President Trump has an expansive view of how much unchecked power the U.S. chief executive can wield. For example, in a speech back in July, 2019, he asserted, “I have an Article II, where I have to the right to do whatever I want as president.” The Article II to which Trump was referring is the section of the U.S. constitution that outlines the powers given to the president. Among other things, that article requires that the president “shall take care that the laws be faithfully executed.” An ordinary language reading of that section does not prima facie suggest that it gives a president the right to whatever he or she wants to do.
More recently during a March 12 White House press availability Trump was asked if he was going to declare a national emergency in response to the coronavirus pandemic? “We have very strong emergency powers under the Stafford Act,” responded the president. He then added, “I have the right to do a lot of things that people don’t even know about.”

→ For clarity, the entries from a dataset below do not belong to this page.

(** ** Symmetry of the update *)

(** In either reading.  The update treats the two competitors alike but
    for one step: the player's share of the games is
    [playerGames / totalGames] and the opponent's is [1.0] less that
    share.  So exchanging the competitors exchanges the results whenever
    the two shares computed from the exchanged scores are those computed
    from the original ones (and the total of the games is the same). *)
Lemma calculateGlickoTRUpdate_swap {T : Type} {ops : Num.Ops T}
    (playerRating opponentRating : PlayerRating T)
    (playerGames opponentGames : T) (status : string) :
  let totalGames := Num.add playerGames opponentGames in
  let share := fun games : T =>
    if Num.leb totalGames (Num.lit 0) then Num.lit 0.5 else Num.div games totalGames in
  Num.add opponentGames playerGames = totalGames ->
  share opponentGames = Num.sub (Num.lit 1.0) (share playerGames) ->
  Num.sub (Num.lit 1.0) (share opponentGames) = share playerGames ->
  calculateGlickoTRUpdate opponentRating playerRating opponentGames playerGames status
  = mkUpdateResult
      (opponent_new
         (calculateGlickoTRUpdate playerRating opponentRating playerGames opponentGames status))
      (player_new
         (calculateGlickoTRUpdate playerRating opponentRating playerGames opponentGames status)).
Proof.
  cbv zeta. intros Hsum Hshare Hback.
  unfold calculateGlickoTRUpdate, calculateMatchWeight.
  rewrite Hsum.
  match goal with
  | |- context [if ?c then mkUpdateResult playerRating opponentRating else _] => destruct c
  end; [reflexivity | ].
  cbn [player_new opponent_new].
  rewrite Hback, Hshare. reflexivity.
Qed.

(** In exact arithmetic the opponent's share of the games is the
    complement of the player's. *)
Lemma actual_score_swap (playerGames opponentGames : R) :
  (if Rleb (playerGames + opponentGames) 0 then 5 * / 10
   else opponentGames / (playerGames + opponentGames))
  = 1 - (if Rleb (playerGames + opponentGames) 0 then 5 * / 10
           else playerGames / (playerGames + opponentGames)).
Proof.
  case_cmp (Rleb (playerGames + opponentGames) 0); [lra | ].
  field. lra.
Qed.

(** C6 (as amended): exchanging the two competitors, ratings and scores
    together, exchanges the two ratings the update returns

    - in exact arithmetic, for all ratings, scores and statuses;
    - in binary64, whatever [Math.exp] and [Math.log] are, whenever the
      shares of the games complement each other without rounding error:
      [sB / total] is [1.0 - sA / total] and [1.0 - sB / total] is
      [sA / total] (0.5 both ways when the total is not positive).

    For other scores the two results can differ by rounding errors, as
    the contest scored 7 to 3 below shows. *)
Theorem C6_update_symmetric_when_shares_complement :
  (forall (playerRating opponentRating : PlayerRating R)
          (playerGames opponentGames : R) (status : string),
     calculateGlickoTRUpdate opponentRating playerRating opponentGames playerGames status
     = mkUpdateResult
         (opponent_new
            (calculateGlickoTRUpdate playerRating opponentRating
               playerGames opponentGames status))
         (player_new
            (calculateGlickoTRUpdate playerRating opponentRating
               playerGames opponentGames status))) /\
  (forall (exp_approx log_approx : float -> float)
          (playerRating opponentRating : PlayerRating float)
          (playerGames opponentGames : float) (status : string),
     let update64 := @calculateGlickoTRUpdate float (binary64 exp_approx log_approx) in
     let totalGames := (playerGames + opponentGames)%float in
     let share := fun games : float =>
       (if totalGames <=? 0 then 0.5 else games / totalGames)%float in
     share opponentGames = (1 - share playerGames)%float ->
     (1 - share opponentGames)%float = share playerGames ->
     update64 opponentRating playerRating opponentGames playerGames status
     = mkUpdateResult
         (opponent_new
            (update64 playerRating opponentRating playerGames opponentGames status))
         (player_new
            (update64 playerRating opponentRating playerGames opponentGames status))).
Proof.
  split.
  - intros playerRating opponentRating playerGames opponentGames status.
    apply calculateGlickoTRUpdate_swap; exact_ops.
    + apply Rplus_comm.
    + rewrite (actual_score_swap playerGames opponentGames). same_real.
    + rewrite (actual_score_swap playerGames opponentGames).
      set (actual := if Rleb (playerGames + opponentGames) 0 then 5 * / 10
                     else playerGames / (playerGames + opponentGames)).
      lra.
  - intros exp_approx log_approx playerRating opponentRating playerGames opponentGames status.
    cbv zeta. intros Hshare Hback.
    apply (@calculateGlickoTRUpdate_swap float (binary64 exp_approx log_approx)).
    + apply float_add_comm.
    + exact Hshare.
    + exact Hback.
Qed.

In a chilling op-ed in the New York Times, Brennan Center for Justice at New York University School of Law legal scholars Elizabeth Goitein and Andrew Boyle suggest that Trump’s statement could be referring to the secret powers that previous presidents have granted themselves in “presidential emergency action documents.” As Goitein and Boyle explain:
These documents consist of draft proclamations, executive orders and proposals for legislation that can be quickly deployed to assert broad presidential authority in a range of worst-case scenarios. …These include suspension of habeas corpus by the president (not by Congress, as assigned in the Constitution), detention of United States citizens who are suspected of being “subversives,” warrantless searches and seizures and the imposition of martial law.
As the coronavirus pandemic worsens, it is not far-fetched to think that President Trump might seek to exercise the heretofore secret emergency powers delineated in the documents. “Even in the most dire of emergencies, the president of the United States should not be able to operate free from constitutional checks and balances,” they argue. “Presidential emergency action documents have managed to escape democratic oversight for nearly 70 years. Congress should move quickly to remedy that omission and assert its authority to review these documents, before we all learn just how far this administration believes the president’s powers reach.”
It is way past time for Congress to rein in unconstitutional assertions of executive power by exposing and incinerating these secret presidential emergency action documents. Meanwhile President Trump needs to adhere to his Article II oath: “I do solemnly swear (or affirm) that I will faithfully execute the office of President of the United States, and will to the best of my ability, preserve, protect and defend the Constitution of the United States.”